Context Management Protocol

The with statement allows a sequence of statements to execute under the control of another object known as a context manager.

Callable Interface

An object can emulate a function by providing the call(self [,*args [, **kwargs]])method.

class DistanceFrom(object):
    def __init__(self, origin):
        self.origin = origin
    def __call__(self, x):
        return abs(x - self.origin)
nums = [1, 37, 101, -20, 9, 13]
nums.sort(key=DistanceFrom(10))

Object String Representatin

__str__(self) create a simple string representation, called by the built-in str() function and by functions related to printing, user can customize the output(if undefined, use __repr__() instead)
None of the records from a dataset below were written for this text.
(** * monorm: field descriptors, schema assembly, coercion/validation,
      lazy materialization and dirty tracking

    A shallow embedding of [monorm/fields.py] and [monorm/model.py].

    Python objects are rendered as follows.
    - Runtime values are the inductive [value]; the two mapping flavours the
      code distinguishes (a builtin [dict], which refuses new attributes, and
      an instance of the model's [dict_class], which accepts the
      [_skip_validate] marker) are told apart by [map_kind].
    - A mapping is an association list in insertion order with the update
      discipline of an ordered dict ([dict_set], [dict_pop], [dict_get]).
    - An exception is a value of [exn]; a computation that may raise and may
      call user hooks is a value of [M], which also records every call of a
      converter, a validator and of [warn] in a log.
    - An instance of a model class is the record [instance]: the slot
      [_data], the remaining entries of the instance [__dict__] and the two
      optional dirty sets.  Methods that mutate the instance take it as an
      argument and return the updated instance.
    - A class is known by its name: [isinstance] compares names along the
      method resolution order.  Fields that a class inherits are not part of
      its schema, as in the code, which reads the class's own [__dict__].

    What is left out: the derivation of descriptors from type hints
    ([_parse_type_hints], [_hint_to_field]); the argument checks of the
    descriptor constructors; [_combine_marked_fields], [to_json] and
    [__str__]; the sharing of one mapping object between a
    parent's backing map, the nested instance built from it and the instance
    it was taken from (a nested instance carries its own copy of the data);
    floats are rendered as rationals and [len] of a string as its length in
    bytes. *)

From stdpp Require Import base option list gmap strings.
From Stdlib Require Import ZArith QArith.
(** [torch.cat([t.view(-1) for t in tensors])]: raises on an empty list,
    otherwise the concatenation in a new storage. *)
Fixpoint read_all (σ : gmap positive (list A)) (ts : list tensor)
  : result (list (list A)) :=
  match ts with
  | [] => Ok []
  | t :: ts' =>
      v ← read σ t;
      vs ← read_all σ ts';
      Ok (v :: vs)
  end.

Definition cat (σ : gmap positive (list A)) (ts : list tensor)
  : result (gmap positive (list A) * tensor) :=
  match ts with
  | [] => Raise RuntimeError
  | _ => vs ← read_all σ ts; Ok (alloc σ (concat vs))
  end.

(** [TensorBuffer.__init__] *)
Definition init (σ : gmap positive (list A)) (tensors : list tensor)
  : result (gmap positive (list A) * TensorBuffer) :=
  let ns := map nelement tensors in
  '(σ', buf) ← cat σ tensors;
  Ok (σ', {| _start_idx := start_idx ns;
             _end_idx := end_idx ns;
             _tensors := tensors;
             buffer := buf |}).

(** [TensorBuffer.__getitem__]:
    the slice [self.buffer[start:end]] viewed with the shape of [self._tensors[index]].
    An index past the recorded offsets is an [IndexError]; a slice (clamped
    to the buffer) whose length is not that of the shape cannot be viewed. *)
Definition getitem (tb : TensorBuffer) (index : nat) : result tensor :=
  s ← of_option IndexError (_start_idx tb !! index);
  e ← of_option IndexError (_end_idx tb !! index);
  t ← of_option IndexError (_tensors tb !! index);
  let len := nelement (buffer tb) in
  if decide ((e `min` len) - (s `min` len) = nelement t)%nat
  then Ok (Tensor (storage (buffer tb)) (offset (buffer tb) + s) (shape t))
  else Raise RuntimeError.

Definition len (tb : TensorBuffer) : nat := length (_tensors tb).

(** [TensorBuffer.unpack]: [for tensor, entry in zip(tensors, self): tensor[:] = entry].
    Iterating the buffer asks for items 0, 1, ... until [IndexError]. *)
Fixpoint unpack_from (tb : TensorBuffer) (i : nat) (tensors : list tensor)
    (σ : gmap positive (list A)) : result (gmap positive (list A)) :=
  match tensors with
  | [] => Ok σ
  | t :: rest =>
      match getitem tb i with
      | Raise IndexError => Ok σ
      | Raise e => Raise e
      | Ok entry =>
          σ' ← setitem σ t entry;
          unpack_from tb (S i) rest σ'
      end
  end.

Definition unpack (tb : TensorBuffer) (tensors : list tensor)
    (σ : gmap positive (list A)) : result (gmap positive (list A)) :=
  unpack_from tb 0 tensors σ.

(** [TensorBuffer.pack]: [for tensor, entry in zip(tensors, self): entry[:] = tensor] *)
Fixpoint pack_from (tb : TensorBuffer) (i : nat) (tensors : list tensor)
    (σ : gmap positive (list A)) : result (gmap positive (list A)) :=
  match tensors with
  | [] => Ok σ
  | t :: rest =>
      match getitem tb i with
      | Raise IndexError => Ok σ
      | Raise e => Raise e
      | Ok entry =>
          σ' ← setitem σ entry t;
          pack_from tb (S i) rest σ'
      end
  end.

Definition pack (tb : TensorBuffer) (tensors : option (list tensor))
    (σ : gmap positive (list A)) : result (gmap positive (list A)) :=
  pack_from tb 0 (default (_tensors tb) tensors) σ.

(** [TensorBuffer.nelement] *)
Definition buffer_nelement (tb : TensorBuffer) : nat := nelement (buffer tb).

End Heap.
End Heap.

(** ** Tensors as values

    Where aliasing plays no role a tensor is its shape and its elements in
    row-major order. *)

Record vtensor (A : Type) : Type := VTensor {
  vshape : list nat;
  vdata : list A;
}.
Arguments VTensor {A} vshape vdata.
Arguments vshape {A} v.
Arguments vdata {A} v.

Definition vnelement {A} (t : vtensor A) : nat := numel (vshape t).

(** A tensor holds as many elements as its shape says. *)
Definition wf_tensor {A} (t : vtensor A) : Prop := length (vdata t) = vnelement t.

(** [torch.sign] on floats and [Tensor.to(torch.int32)], [Tensor.float()]
    between the small integers the codec uses and floats. *)
Definition Qsign (q : Q) : Q :=
  if (0 <? Qnum q)%Z then 1%Q else if (Qnum q <? 0)%Z then (-1)%Q else 0%Q.

Definition to_int32 (q : Q) : Z := (Qnum q ÷ Zpos (Qden q))%Z.
Definition to_float (z : Z) : Q := inject_Z z.

(** ** The bit-packing primitive *)

Module bit2byte.

(** Modelled from the spec: the extension module [bit2byte] is imported by
    the source but is not part of it.  The spec has [packing] take a
    [(32, c)] tensor of signs and pack each column of 32 signs into one
    32-bit word, and [unpacking] do the inverse into a [(32, c)] tensor of
    ones; row [i] is kept in bit [31 - i], a sign is kept as the sign bit
    of its int32 (zero falls in the non-negative bucket), and an unpacked
    bit [b] is left as [b << 1], which the caller turns into [1 - 2b]. *)
Definition sign_bit (s : Z) : Z := if (s <? 0)%Z then 1%Z else 0%Z.

(** A 32-bit pattern read as a signed int32. *)
Definition wrap32 (u : Z) : Z := ((u + 2 ^ 31) mod 2 ^ 32 - 2 ^ 31)%Z.

Definition pack_word (col : list Z) : Z :=
  wrap32 (fold_left (fun acc s => Z.lor (Z.shiftl acc 1) (sign_bit s)) col 0%Z).

Definition column (j : nat) (rows : list (list Z)) : list Z :=
  map (fun row => nth j row 0%Z) rows.

Definition packing (c : nat) (src : list (list Z)) : list Z :=
  map (fun j => pack_word (column j src)) (seq 0 c).

Definition unpack_row (i : nat) (src : list Z) (dst_row : list Z) : list Z :=
  zip_with (fun d w => Z.shiftl (Z.land d (Z.shiftr w (31 - Z.of_nat i))) 1)
           dst_row src.

Definition unpacking (src : list Z) (dst : list (list Z)) : list (list Z) :=
  imap (fun i row => unpack_row i src row) dst.

End bit2byte.

(** ** The sign codec *)

Module SignCompressor.

(** [tensor.view(32, -1)] of a flat tensor: 32 rows of [c] consecutive
    elements; ambiguous, hence an error, on an empty tensor. *)
Definition view_32 {A} (flat : list A) : result (nat * list (list A)) :=
  if decide (length flat = 0%nat) then Raise RuntimeError
  else if decide (length flat mod 32 = 0)%nat then
    let c := (length flat / 32)%nat in
    Ok (c, map (fun r => take c (drop (r * c) flat)) (seq 0 32))
  else Raise RuntimeError.

(** [add_elm = 32 - (src_len % 32); if src_len % 32 == 0: add_elm = 0] *)
Definition add_elm (src_len : nat) : nat :=
  if decide (src_len mod 32 = 0)%nat then 0%nat else (32 - src_len mod 32)%nat.

(** [SignCompressor.element_num] *)
Definition element_num (size : list nat) : nat :=
  fold_left (fun num s => (num * s)%nat) size 1%nat.

(** [SignCompressor.packing] *)
Definition packing (src_tensor : vtensor Q) : result (vtensor Z * list nat) :=
  let signs := map Qsign (vdata src_tensor) in
  let src_tensor_size := vshape src_tensor in
  let src_len := length signs in
  let new_tensor := replicate (add_elm src_len) 0%Q in
  '(c, rows) ← view_32 (signs ++ new_tensor);
  let rows := map (map to_int32) rows in
  let dst_tensor := bit2byte.packing c rows in
  Ok (VTensor [c] dst_tensor, src_tensor_size).

(** [SignCompressor.unpacking]; the element-wise [&=] of the primitive
    needs a row of the ones tensor and the words to be equally long. *)
Definition unpacking (src_tensor : vtensor Z) (src_tensor_size : list nat)
  : result (vtensor Q) :=
  let src_element_num := element_num src_tensor_size in
  let new_tensor := replicate (src_element_num + add_elm src_element_num) 1%Z in
  '(c, rows) ← view_32 new_tensor;
  if decide (length (vdata src_tensor) = c) then
    let rows := bit2byte.unpacking (vdata src_tensor) rows in
    let flat := take src_element_num (concat rows) in
    let flat := map (fun d => (- (d + -1))%Z) flat in
    Ok (VTensor src_tensor_size (map to_float flat))
  else Raise RuntimeError.

(** [SignCompressor.compress] and [SignCompressor.uncompress] *)
Definition compress (src_tensor : vtensor Q) := packing src_tensor.

Definition uncompress (src_tensor : vtensor Z) (src_tensor_size : list nat) :=
  unpacking src_tensor src_tensor_size.

(** What the primitive leaves in place of a sign [q], and what a round trip
    decodes an element to: the bucket of its sign bit. *)
Definition decoded (q : Q) : Z := (2 * bit2byte.sign_bit (to_int32 q))%Z.

Definition sign_bucket (q : Q) : Q := if (Qnum q <? 0)%Z then (-1)%Q else 1%Q.

Definition roundtrip (x : vtensor Q) : result (vtensor Q) :=
  '(packed, size) ← compress x;
  uncompress packed size.

(** [torch.sign(x)] *)
Definition sign (x : vtensor Q) : vtensor Q :=
  VTensor (vshape x) (map Qsign (vdata x)).

End SignCompressor.

(** ** Collectives

    A reducer runs in a monad that raises exceptions and records every call
    that reaches [torch.distributed]: the operation, the number of elements
    put on the wire and the size of one element. *)

Inductive collective : Type := AllReduce | AllGather.

Record event : Type := Event {
  ev_op : collective;
  ev_nelement : nat;
  ev_element_size : Z;
}.

Definition M (A : Type) : Type := list event → result (A * list event).

#[global] Instance M_ret : MRet M := fun A a tr => Ok (a, tr).
#[global] Instance M_bind : MBind M := fun A B k m tr =>
  match m tr with
  | Ok (a, tr') => k a tr'
  | Raise e => Raise e
  end.

Definition lift {A} (r : result A) : M A := fun tr =>
  match r with
  | Ok a => Ok (a, tr)
  | Raise e => Raise e
  end.

Definition wire (op : collective) (n : nat) (size : Z) : M unit :=
  fun tr => Ok (tt, tr ++ [Event op n size]).

Definition run {A} (m : M A) : result (A * list event) := m [].
(** A header name whose position has no cell in the row is not a key. *)
Lemma line_desc_missing (h : list string) (line : row) (k : string) :
  ~ In k (firstn (List.length line) h) ->
  dict_get String.eqb (dict_of String.eqb (zip h line)) k = None.
Proof.
  intros H. rewrite dict_get_of. apply dict_get_not_in.
  rewrite map_rev, zip_keys. intros Hin. apply H. now apply in_rev.
Qed.

(** With distinct header names, the name at a position maps to the cell
    at that position. *)
Lemma line_desc_positional (h : list string) (line : row) (i : nat) :
  NoDup h -> i < List.length h -> i < List.length line ->
  dict_get String.eqb (dict_of String.eqb (zip h line)) (nth i h "")
  = Some (nth i line "").
Proof.
  intros Hnd Hh Hl. rewrite dict_get_of. apply dict_get_in.
  - rewrite map_rev, zip_keys. apply NoDup_rev. now apply NoDup_firstn.
  - apply -> in_rev. now apply zip_nth.
Qed.

(** *** self.header during the materialisation of the rows *)

Lemma keeps_ret {A} (a : A) : keeps_header (ret a).
Proof. intros g. reflexivity. Qed.

Lemma keeps_raise {A} (e : exn) : keeps_header (@raise A e).
Proof. intros g. reflexivity. Qed.

Lemma keeps_self : keeps_header self.
Proof. intros g. reflexivity. Qed.

Lemma keeps_update (f : Generator -> Generator) :
  (forall g, header (f g) = header g) -> keeps_header (update f).
Proof. intros H g. apply H. Qed.

Lemma keeps_errormsg (msg : string) : keeps_header (errormsg msg).
Proof. intros g. reflexivity. Qed.

Lemma keeps_bind {A B} (m : M A) (k : A -> M B) :
  keeps_header m -> (forall a, keeps_header (k a)) -> keeps_header (bind m k).
Proof.
  intros Hm Hk g. unfold bind. specialize (Hm g).
  destruct (m g) as [[e|a] g']; cbn [snd] in *; [exact Hm|].
  now rewrite Hk.
Qed.

Lemma keeps_for_each {A} (l : list A) (body : A -> M unit) :
  (forall x, keeps_header (body x)) -> keeps_header (for_each l body).
Proof.
  intros H. induction l as [|x l IH]; cbn [for_each].
  - apply keeps_ret.
  - apply keeps_bind; [apply H | intros _; exact IH].
Qed.

Lemma keeps_for_fold {A B} (l : list A) (body : A -> B -> M B) :
  (forall x acc, keeps_header (body x acc)) ->
  forall acc, keeps_header (for_fold l acc body).
Proof.
  intros H. induction l as [|x l IH]; intros acc; cbn [for_fold].
  - apply keeps_ret.
  - apply keeps_bind; [apply H | intros acc'; apply IH].
Qed.

Ltac keeps :=
  repeat first
    [ apply keeps_ret | apply keeps_raise | apply keeps_self
    | apply keeps_errormsg
    | apply keeps_update; intros; reflexivity
    | apply keeps_bind; [|intros]
    | apply keeps_for_each; intros
    | apply keeps_for_fold; intros
    | match goal with
      | |- keeps_header (match ?x with _ => _ end) => destruct x
      end ].

Lemma keeps_expand_extra_vars (line : string) (d : name_dict) :
  keeps_header (expand_extra_vars line d).
Proof. unfold expand_extra_vars. keeps. Qed.

Lemma keeps_create_svg (env : World) (d : name_dict) :
  keeps_header (create_svg env d).
Proof.
  unfold create_svg, get_svgout. keeps.
Qed.

Lemma bind_eq {A B} (m m' : M A) (k k' : A -> M B) (g : Generator) :
  m g = m' g ->
  (forall a g', m' g = (inr a, g') -> k a g' = k' a g') ->
  bind m k g = bind m' k' g.
Proof.
  intros H1 H2. unfold bind. rewrite H1.
  destruct (m' g) as [[e|a] g']; [reflexivity | now apply H2].
Qed.

(** The loop of [create_svg_name] builds every row's descriptor from the
    header in force when it starts. *)
Lemma create_svg_loop_header (env : World) (h : list string) (rows : list row) :
  forall g,
    header g = Some h ->
    for_each rows (fun l =>
      d <- get_line_desc l ;;
      svgout <- create_svg env d ;;
      update (fun g => set_svgouts (dict_set row_eqb (svgouts g) l svgout) g)) g
    = for_each rows (fun l =>
        svgout <- create_svg env (dict_of String.eqb (zip h l)) ;;
        update (fun g => set_svgouts (dict_set row_eqb (svgouts g) l svgout) g)) g.
Proof.
  induction rows as [|l rows IH]; intros g Hh; [reflexivity|].
  cbn [for_each]. apply bind_eq.
  - unfold bind at 1. now rewrite (get_line_desc_header g h l Hh).
  - intros [] g' Hb. apply IH. rewrite <- Hh.
    change g' with (snd (@inr exn unit tt, g')). rewrite <- Hb.
    apply keeps_bind; [apply keeps_create_svg|].
    intros svgout. apply keeps_update. reflexivity.
Qed.

Lemma create_svg_number_rows (env : World) (g : Generator) (first : row)
  (rest : list row) :
  data g = Some (first :: rest) ->
  let synthetic := map str (seq 0 (List.length first)) in
  create_svg_number env g
  = for_each (first :: rest) (fun l =>
      svgout <- create_svg env (dict_of String.eqb (zip synthetic l)) ;;
      update (fun g => set_svgouts (dict_set row_eqb (svgouts g) l svgout) g))
      (set_header synthetic g).
Proof.
  intros Hd synthetic.
  unfold create_svg_number, bind at 1, self. rewrite Hd.
  unfold bind at 1, update. unfold create_svg_name, bind at 1, self.
  cbn [set_header data]. rewrite Hd.
  now apply create_svg_loop_header.
Qed.

(** C6: a row descriptor is [dict(zip(header, row))].  In name mode the
    header names are paired with the cells by position: cells beyond the
    length of the header are dropped, a name with no cell at its position
    is not a key (unless an earlier position carries the same name), and
    with distinct names the name at a position maps to the cell there.
    In index mode the header is made of the decimal numbers 0, 1, 2, ... as
    many as the first data row has cells, and the descriptor of every row
    is built from it; the row Bob, 42 gives the descriptor 0: Bob, 1: 42,
    in which the token %VAR_1% resolves to 42. *)
Theorem row_descriptor (env : World) :
  (forall g h line,
     header g = Some h ->
     get_line_desc line g = (inr (dict_of String.eqb (zip h line)), g)) /\
  (forall (h : list string) (line : row),
     dict_of String.eqb (zip h line)
     = dict_of String.eqb (zip h (firstn (List.length h) line))) /\
  (forall (h : list string) (line : row) k,
     ~ In k (firstn (List.length line) h) ->
     dict_get String.eqb (dict_of String.eqb (zip h line)) k = None) /\
  (forall (h : list string) (line : row) i,
     NoDup h -> i < List.length h -> i < List.length line ->
     dict_get String.eqb (dict_of String.eqb (zip h line)) (nth i h "")
     = Some (nth i line "")) /\
  (forall g first rest,
     data g = Some (first :: rest) ->
     create_svg_number env g
     = for_each (first :: rest) (fun l =>
         svgout <- create_svg env
                     (dict_of String.eqb
                        (zip (map str (seq 0 (List.length first))) l)) ;;
         update (fun g => set_svgouts (dict_set row_eqb (svgouts g) l svgout) g))
         (set_header (map str (seq 0 (List.length first))) g)) /\
  dict_of String.eqb (zip (map str (seq 0 (List.length ["Bob"; "42"]))) ["Bob"; "42"])
    = [("0", "Bob"); ("1", "42")] /\
  expand_vars "%VAR_1%" [("0", "Bob"); ("1", "42")] = "42".
Proof.
  split; [intros g h line; apply get_line_desc_header|].
  split; [intros h line; now rewrite <- zip_firstn_cells|].
  split; [exact line_desc_missing|].
  split; [exact line_desc_positional|].
  split; [intros g first rest; apply create_svg_number_rows|].
  split; reflexivity.
Qed.


(** ** Further properties of the driver *)

(** A data file that cannot be opened: in either mode the run reports it
    and ends with that exception, having done nothing else. *)
Theorem unreadable_data_file (env : World) (o : Options) :
  csv_rows env (datafile o) = None ->
  effect env (init o)
  = (inl (Exception (msg_cannot_read (datafile o))),
     emit (Errormsg (msg_cannot_read (datafile o)))
          (set_format (lower (format o)) (init o))).
Proof.
  intros Hc. unfold effect, handle_csv, bind, self, update, errormsg, update, raise.
  cbn [init options set_format datafile]. now rewrite Hc.
Qed.

Lemma unreadable_data_file_witness :
  csv_rows unreadable_world (datafile sample_options) = None /\
  effect unreadable_world (init sample_options)
  = (inl (Exception (msg_cannot_read "data.csv")),
     emit (Errormsg (msg_cannot_read "data.csv")) (init sample_options)).
Proof.
  split; [reflexivity|].
  exact (unreadable_data_file unreadable_world sample_options eq_refl).
Defined.
(** * Smart Travel Planning Assistant: the orchestrator, weather and
      currency servers, embedded and checked against their specification.

    Sources embedded here:
    - [build/travel-orchestrator.js]  (class SmartTravelOrchestrator)
    - [src/weather-server.ts]         (class TravelWeatherServer)
    - [src/currency-server.ts]        (class CurrencyExchangeServer)
    - [build/translation-server.js]   (class TranslationServer)
    - the Express server               (POST /api/compare-destinations)

    Conventions of the embedding.
    - A JavaScript [number] is taken as an exact rational ([Q]); NaN
      and the infinities are not numbers of the model, and the places
      where the code can produce them return [None] or a value of their
      own.  The rates of the currency trends, where rounding decides
      what can be said, are written over an interface [Js.Number] that is
      read both in exact rationals and in binary64.
    - A JavaScript string is a [string], its code units taken as bytes;
      [toLowerCase] folds A-Z to a-z and leaves every other unit alone.
    - [Math.random()] is an oracle [rng : nat -> Q], read through a call
      counter that is threaded through the code in the order in which the
      calls are made.
    - A [Date] is its time value, milliseconds since the epoch ([Z]),
      or Invalid Date where the code is given a text that does not
      parse.  A [Date] that [setDate] has moved is kept as the time value
      it started from and the number of days it was moved
      ([Js.MovedDate]): the day [toISOString] prints for it depends on
      the time zone of the host ([Js.toISODate]).
    - An [async] handler returns a [Js.Result]: it throws or it returns. *)

From Stdlib Require Import ZArith QArith Qround Qminmax Lia Lqa.
From Stdlib Require Import String Ascii List.
From Stdlib Require Import Sorting.Permutation Sorting.Sorted.
From Stdlib Require PrimFloat Uint63.
From stdpp Require Import gmap strings list.
(** * youtube-subtitle-downloader: queue, retry, parser, statistics, progress

    A shallow embedding of the download orchestration layer of the
    repository (lib/queue.js, lib/retry.js, utils/errors.js, core/parser.js,
    core/downloader.js, lib/stats.js, lib/progress.js) together with the
    properties the specification states about it.

    Conventions of the embedding:
    - a JavaScript string is a [string]: a sequence of code units, here the
      code units below 256;
    - a promise that settles is an [Outcome]: it either returns a value or
      throws; what is thrown is a [Thrown] value;
    - integers of the source (counters, milliseconds, attempt numbers) are
      [Z] or [nat]; the numbers the source multiplies or divides (the
      delays of the retries, the percentages) are binary64 values, with the
      rounding of the IEEE 754 operations;
    - the clock, the styling library, the SRT parsing library and the
      external downloader are inputs of the functions that use them. *)

From Stdlib Require Import ZArith List Ascii String Bool Lia Permutation.
From Stdlib Require Import QArith Qround DecimalString DecimalNat.
From Stdlib Require SpecFloat.
From stdpp Require Import base gmap strings.
Import ListNotations.

Local Open Scope Z_scope.
Local Open Scope nat_scope.

(** ** Settled promises *)

Inductive Outcome (R E : Type) : Type :=
| Returned (r : R)
| Threw (e : E).
Arguments Returned {R E} r.
Arguments Threw {R E} e.

(** ** JavaScript string primitives used by the sources *)

Module JsString.

Definition code (c : ascii) : nat := nat_of_ascii c.

Definition nl : string := String (ascii_of_nat 10) EmptyString.

(** [\d] *)
Definition is_digit (c : ascii) : bool :=
  (48 <=? code c) && (code c <=? 57).

(** [[a-z]] under the [i] flag: the ASCII letters of both cases. *)
Definition is_letter (c : ascii) : bool :=
  ((97 <=? code c) && (code c <=? 122)) || ((65 <=? code c) && (code c <=? 90)).

(** Case folding of the [i] flag, which on code units outside ASCII never
    produces an ASCII code unit. *)
Definition to_lower (c : ascii) : ascii :=
  if (65 <=? code c) && (code c <=? 90) then ascii_of_nat (code c + 32) else c.

Definition eqb_ci (a b : ascii) : bool := Ascii.eqb (to_lower a) (to_lower b).

(** Line terminators, which [.] does not match. *)
Definition is_line_terminator (c : ascii) : bool :=
  (code c =? 10) || (code c =? 13).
__repr__(self) create a string representing the object, called by the built-in repr() function, if possible returns an expression string that can be evaluated to re-create the object, or returns a string in form “<…message…>”

a = [2,3,4] #create a list
a_restore = eval(repr(a)) # restore the list from the 'repr'

f = open("foo")
repr_str = repr(f) # can't re-create, return "<open file 'foo', mode 'r' at dc030>"

__format__(self, foramt_spec) create a formated representation

TODO not clear about this

Object Creation and Destruction

Built-in types for representing Program Structure

In Python, functions, classes, and modules are all objects that can be manipulated as data.

Callable Types objects that support function call operation

  1. User-Defined Function : objects created at the module level by using the def statement or with the lambdaoperator.

    def foo(x, y): return x+y bar = lambda x, y: x+y

  2. Method : Functions that are defined inside a class definition. There are three common types of methods—instance methods, class methods, and static methods:

    class Foo(object):

     def instance_mothod(self, arg):
         pass
    
     @classmethod
     def class_method(cls, arg):
         pass
    
     @staticmethod
     def static_method(arg):
         pass
    
  3. Built-in Functions and Methods : functions and methods implemented in C and C++. like len() append()

Data Types

None

this null object None

Numbers

int(32bit), long(unlimited range), float(64bit, IEEE 754), complex, bool

immutable

Sequences

str, tuple, list

str and tuple are immutable, while list allow insertion, deletion and substitution

all support iteration

shared operations: s[i], s[i, j], len(s), max(s), min(s), all(s), any(s)

sum(s) sums items in s but only works for numeric data

for mutable list, can use del remove elements: del s[i:j]

Mapping

dict

key must be immutable

Sets

set, frozenset

items must be immutable

First-Class Objects

All objects in Python are “first class”, This means that all objects that can be named by an identifier have equal status. It also means that all objects that can be named can be treated as data.

items = {}
items['func'] = abs
import math
items['module'] = math
nums = [1, 2, 3]
items['append'] = nums.append

# Just use the value in dict
items['func'](-12) # output 12
items['module'].sqrt(100) # output 10.0
items['append'](4) # append '4' to nums

Reference Counting and Garbage Collection

All objects are reference-counted, An object’s reference count is increased whenever it’s assigned to a new name or placed in a container such as a list, tuple, or dictionary

An object’s reference count is decreased by the delstatement or whenever a reference goes out of scope (or is reassigned).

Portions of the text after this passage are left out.